Optimality and computational barriers in variable selection under dependence
Ming Gao, Bryon Aragam
TL;DR
This work analyzes variable selection in Gaussian linear models with general design covariance, establishing that best subset selection (BSS) is minimax optimal for exact support recovery and deriving the precise sample complexity dependence on dimension, sparsity, signal strength, and design dependence. It extends optimality to unknown sparsity using an information-criterion-type estimator and uncovers a fundamental statistical-computational trade-off governed by restricted eigenvalues, showing that efficient algorithms cannot match BSS under general dependence. A polynomial-time lower bound demonstrates a computability gap, suggesting that, without strong covariance conditions, efficient methods cannot achieve the same statistical efficiency as BSS. The results highlight the pivotal role of restricted eigenvalues and contribute a finite-sample information-criterion analysis of variable selection with general covariance.
Abstract
We study the optimal sample complexity of variable selection in linear regression under general design covariance, and show that subset selection is optimal while under standard complexity assumptions, efficient algorithms for this problem do not exist.

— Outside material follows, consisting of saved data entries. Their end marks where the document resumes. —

(** C5. The view of an instance is determined by its document set and its
    selected language: two instances, in the same world or in different
    ones, with equal document sets and equal languages render the same
    tree and hand the same body to the renderer; and an action aimed at
    another instance leaves the view unchanged. *)
Theorem C5_render_pure
    (w1 w2 : World) (i1 i2 : nat) (inst1 inst2 : Instance)
    (docs : list LegalNotice) :
  instances w1 !! i1 = Some inst1 →
  instances w2 !! i2 = Some inst2 →
  arrays w1 !! props_ref inst1 = Some docs →
  arrays w2 !! props_ref inst2 = Some docs →
  language (cell inst1) = language (cell inst2) →
  view w1 i1 = view w2 i2
  ∧ view w1 i1 = Some (Legal docs (cell inst1))
  ∧ renderer_inputs (Legal docs (cell inst1))
    = [rendered_code docs (language (cell inst2))]
  ∧ ∀ a : Action, target a ≠ i1 → view (perform a w1) i1 = view w1 i1.
Proof.
  intros Hi1 Hi2 Hdocs1 Hdocs2 Hlang.
  rewrite (view_Some _ _ _ _ Hi1 Hdocs1), (view_Some _ _ _ _ Hi2 Hdocs2).
  assert (Hcell : cell inst1 = cell inst2).
  { destruct (cell inst1), (cell inst2). simpl in Hlang. by subst. }
  split_and!.
  - by rewrite Hcell.
  - done.
  - by rewrite Legal_renderer_inputs, Hlang.
  - intros a Hne. unfold view.
    by rewrite (perform_other _ _ _ Hne), perform_arrays, Hi1, Hdocs1.
Qed.

Lemma C5_render_pure_witness :
  let inst1 := {| props_ref := 5; cell := {| language := "en" |} |} in
  let inst2 := {| props_ref := 3; cell := {| language := "en" |} |} in
  view world_a 0 = view world_b 7
  ∧ view world_a 0 = Some (Legal sample (cell inst1))
  ∧ renderer_inputs (Legal sample (cell inst1))
    = [rendered_code sample (language (cell inst2))]
  ∧ ∀ a : Action, target a ≠ 0 → view (perform a world_a) 0 = view world_a 0.
Proof.
  intros inst1 inst2.
  apply (C5_render_pure world_a world_b 0 7 inst1 inst2 sample).
  - by vm_compute.
  - by vm_compute.
  - by vm_compute.
  - by vm_compute.
  - reflexivity.
Defined.

Example world_a_views :
  (renderer_inputs <$> view world_a 0) = Some [JsString "Hello"]
  ∧ (renderer_inputs <$> view world_a 1) = Some [JsString "Hallo"]
  ∧ arrays world_a = {[ 5 := sample ]}.
Proof. split_and!; by vm_compute. Qed.

(** * Further properties of the selector *)

(** ** Resolution over document sets *)

Lemma slug_unique (legalTexts : list LegalNotice) (d e : LegalNotice) :
  NoDup (slug <$> legalTexts) →
  d ∈ legalTexts → e ∈ legalTexts → slug d = slug e → d = e.
Proof.
  induction legalTexts as [|a rest IH]; simpl; intros Hnodup Hd He Hslug.
  - by apply elem_of_nil in Hd.
  - apply NoDup_cons in Hnodup as [Hfresh Hnodup].
    apply elem_of_cons in Hd as [->|Hd]; apply elem_of_cons in He as [->|He].
    + done.
    + exfalso. apply Hfresh. rewrite Hslug. by apply list_elem_of_fmap_2.
    + exfalso. apply Hfresh. rewrite <- Hslug. by apply list_elem_of_fmap_2.
    + by apply IH.
Qed.

Lemma legalText_elem_of legalTexts language text :
  legalText legalTexts language = Some text →
  text ∈ legalTexts ∧ slug text = language.
Proof.
  intros (before & after & -> & Hslug & _)%legalText_Some. split; [|done].
  apply elem_of_app. right. left.
Qed.

Lemma legalText_unique legalTexts language d :
  NoDup (slug <$> legalTexts) →
  d ∈ legalTexts → slug d = language →
  legalText legalTexts language = Some d.
Proof.
  intros Hnodup Hd Hslug.
  destruct (legalText legalTexts language) as [first|] eqn:Hfind.
  - apply legalText_elem_of in Hfind as [Hfirst Hslug'].
    f_equal. apply (slug_unique legalTexts); [done..|congruence].
  - exfalso. by apply (proj1 (legalText_None _ _) Hfind d Hd).
Qed.

(** X1. When no two documents of the set share a [slug], the lookup is a
    map lookup: it returns a document exactly when that document is in the
    set and carries the selected language, wherever it sits. *)
Theorem X1_unique_slugs_lookup
    (legalTexts : list LegalNotice) (language : string) (d : LegalNotice) :
  NoDup (slug <$> legalTexts) →
  (legalText legalTexts language = Some d ↔ d ∈ legalTexts ∧ slug d = language).
Proof.
  intros Hnodup. split.
  - apply legalText_elem_of.
  - intros [Hd Hslug]. by apply legalText_unique.
Qed.

Lemma X1_unique_slugs_witness :
  NoDup (slug <$> sample)
  ∧ (legalText sample "de" = Some doc_de ↔ doc_de ∈ sample ∧ slug doc_de = "de").
Proof.
  assert (Hnodup : NoDup (slug <$> sample)).
  { apply (bool_decide_unpack _). by vm_compute. }
  split; [exact Hnodup|].
  exact (X1_unique_slugs_lookup sample "de" doc_de Hnodup).
Defined.

(** X2. With pairwise distinct slugs the order of the document set does
    not matter: a reordered set resolves the same document for every
    language and renders the same view in every state. *)
Theorem X2_order_irrelevant_when_unique
    (legalTexts reordered : list LegalNotice) (st : State) :
  NoDup (slug <$> legalTexts) →
  legalTexts ≡ₚ reordered →
  legalText reordered (language st) = legalText legalTexts (language st)
  ∧ Legal reordered st = Legal legalTexts st.
Proof.
  intros Hnodup Hperm.
  assert (Hnodup' : NoDup (slug <$> reordered)) by by rewrite <- Hperm.
  assert (Hfind : legalText reordered (language st) = legalText legalTexts (language st)).
  { destruct (legalText legalTexts (language st)) as [d|] eqn:Hd.
    - apply legalText_elem_of in Hd as [Hd Hslug].
      apply legalText_unique; [done| |done]. by rewrite <- Hperm.
    - apply legalText_None. intros text Htext.
      apply (proj1 (legalText_None _ _) Hd). by rewrite Hperm. }
  split; [done|].
  unfold Legal, rendered_code. by rewrite Hfind.
Qed.

Lemma X2_order_irrelevant_witness :
  NoDup (slug <$> sample)
  ∧ sample ≡ₚ [doc_de; doc_en]
  ∧ legalText [doc_de; doc_en] (language initialState)
    = legalText sample (language initialState)
  ∧ Legal [doc_de; doc_en] initialState = Legal sample initialState.
Proof.
  assert (Hnodup : NoDup (slug <$> sample)).
  { apply (bool_decide_unpack _). by vm_compute. }
  assert (Hperm : sample ≡ₚ [doc_de; doc_en]) by apply Permutation_swap.
  split; [exact Hnodup|]. split; [exact Hperm|].
  exact (X2_order_irrelevant_when_unique sample [doc_de; doc_en] initialState
           Hnodup Hperm).
Defined.

(** X3. Documents appended to the set are consulted only when the set
    itself has no match: the lookup in [legalTexts ++ more] is the lookup
    in [legalTexts] when that finds a document, and the lookup in [more]
    otherwise. *)
Theorem X3_appended_documents_shadowed
    (legalTexts more : list LegalNotice) (language : string) :
  legalText (legalTexts ++ more) language =
  match legalText legalTexts language with
  | Some text => Some text
  | None => legalText more language
  end.
Proof.
  unfold legalText.
  induction legalTexts as [|d rest IH]; simpl; [done|].
  by destruct (String.eqb (slug d) language).
Qed.

(** ** Clicks *)

Lemma click_cases legalTexts k st :
  click legalTexts k st =
  match k with
  | 0 => setLanguage "de" st
  | 1 => setLanguage "en" st
  | _ => st
  end.
Proof. unfold click. rewrite Legal_controls. by destruct k as [|[|k]]. Qed.

Lemma click_hit legalTexts k st :
  k < 2 → language (click legalTexts k st) = language_of_index k.
Proof. rewrite click_cases. destruct k as [|[|k]]; [done..|lia]. Qed.

Lemma click_miss legalTexts k st : ¬ k < 2 → click legalTexts k st = st.
Proof. rewrite click_cases. destruct k as [|[|k]]; [lia..|done]. Qed.

Lemma reachable_LegalLanguages legalTexts st :
  reachable legalTexts st → LegalLanguages (language st).
Proof.
  induction 1 as [|st b _ _ Hb]; [by right|].
  apply Legal_control_languages in Hb. by destruct b as [[value] ? ?].
Qed.

Lemma Legal_marked legalTexts st :
  marked <$> controls (Legal legalTexts st)
  = [bool_decide (language st = "de"); bool_decide (language st = "en")].
Proof.
  rewrite Legal_controls. cbn [fmap list_fmap].
  assert (Hmark : ∀ base lang label,
    "text-primary-500" ∉ classList base →
    "text-primary-500" ∈ classList (base +:+ "text-primary-500") →
    marked (mkControl (SetLanguage lang)
              (base +:+ conditionalButtonStyles (language st) lang) label)
    = bool_decide (language st = lang)).
  { intros base lang label Hbase Happended.
    pose proof (marked_conditional base (language st) lang Hbase Happended) as Hiff.
    change (marked (mkControl (SetLanguage lang)
                      (base +:+ conditionalButtonStyles (language st) lang) label))
      with (marked (mkControl (SetLanguage lang)
                      (base +:+ conditionalButtonStyles (language st) lang) "")).
    destruct (marked _) eqn:Hm.
    - symmetry. apply bool_decide_eq_true. symmetry. by apply Hiff.
    - symmetry. apply bool_decide_eq_false. intros Heq.
      symmetry in Heq. apply Hiff in Heq. congruence. }
  rewrite !Hmark; [done|..]; apply (bool_decide_unpack _); by vm_compute.
Qed.

(** X4. In a reachable state the document shown is the first German or the
    first English document of the set: a document with any other [slug]
    is never resolved, however the controls are clicked. *)
Theorem X4_only_de_en_documents_shown
    (legalTexts : list LegalNotice) (st : State) :
  reachable legalTexts st →
  (legalText legalTexts (language st) = legalText legalTexts "de"
   ∨ legalText legalTexts (language st) = legalText legalTexts "en")
  ∧ ∀ text, legalText legalTexts (language st) = Some text →
            LegalLanguages (slug text).
Proof.
  intros Hlang%reachable_LegalLanguages. split.
  - destruct Hlang as [-> | ->]; [by left|by right].
  - intros text [_ Hslug]%legalText_elem_of. by rewrite Hslug.
Qed.

Lemma X4_only_de_en_witness :
  let docs := [mkLegalNotice "fr" (mkMDX "Bonjour"); doc_en] in
  let st := clicks docs [1; 0; 1] initialState in
  reachable docs st
  ∧ (legalText docs (language st) = legalText docs "de"
     ∨ legalText docs (language st) = legalText docs "en")
  ∧ ∀ text, legalText docs (language st) = Some text → LegalLanguages (slug text).
Proof.
  intros docs st.
  assert (Hreach : reachable docs st).
  { apply clicks_reachable. constructor. }
  split; [exact Hreach|].
  exact (X4_only_de_en_documents_shown docs st Hreach).
Defined.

Specifically, we analyze the variable selection problem and provide the optimal sample complexity with exact dependence on the problem parameters for both known and unknown sparsity settings. Moreover, we establish a sample complexity lower bound for any efficient estimator, highlighting a gap between the statistical efficiency achievable by combinatorial algorithms (such as subset selection) compared to efficient algorithms (such as those based on convex programming). The proofs rely on a finite-sample analysis of an information criterion estimator, which may be of independent interest. Our results emphasize the optimal position of subset selection, the critical role played by restricted eigenvalues, and characterize the statistical-computational trade-off in high-dimensional variable selection.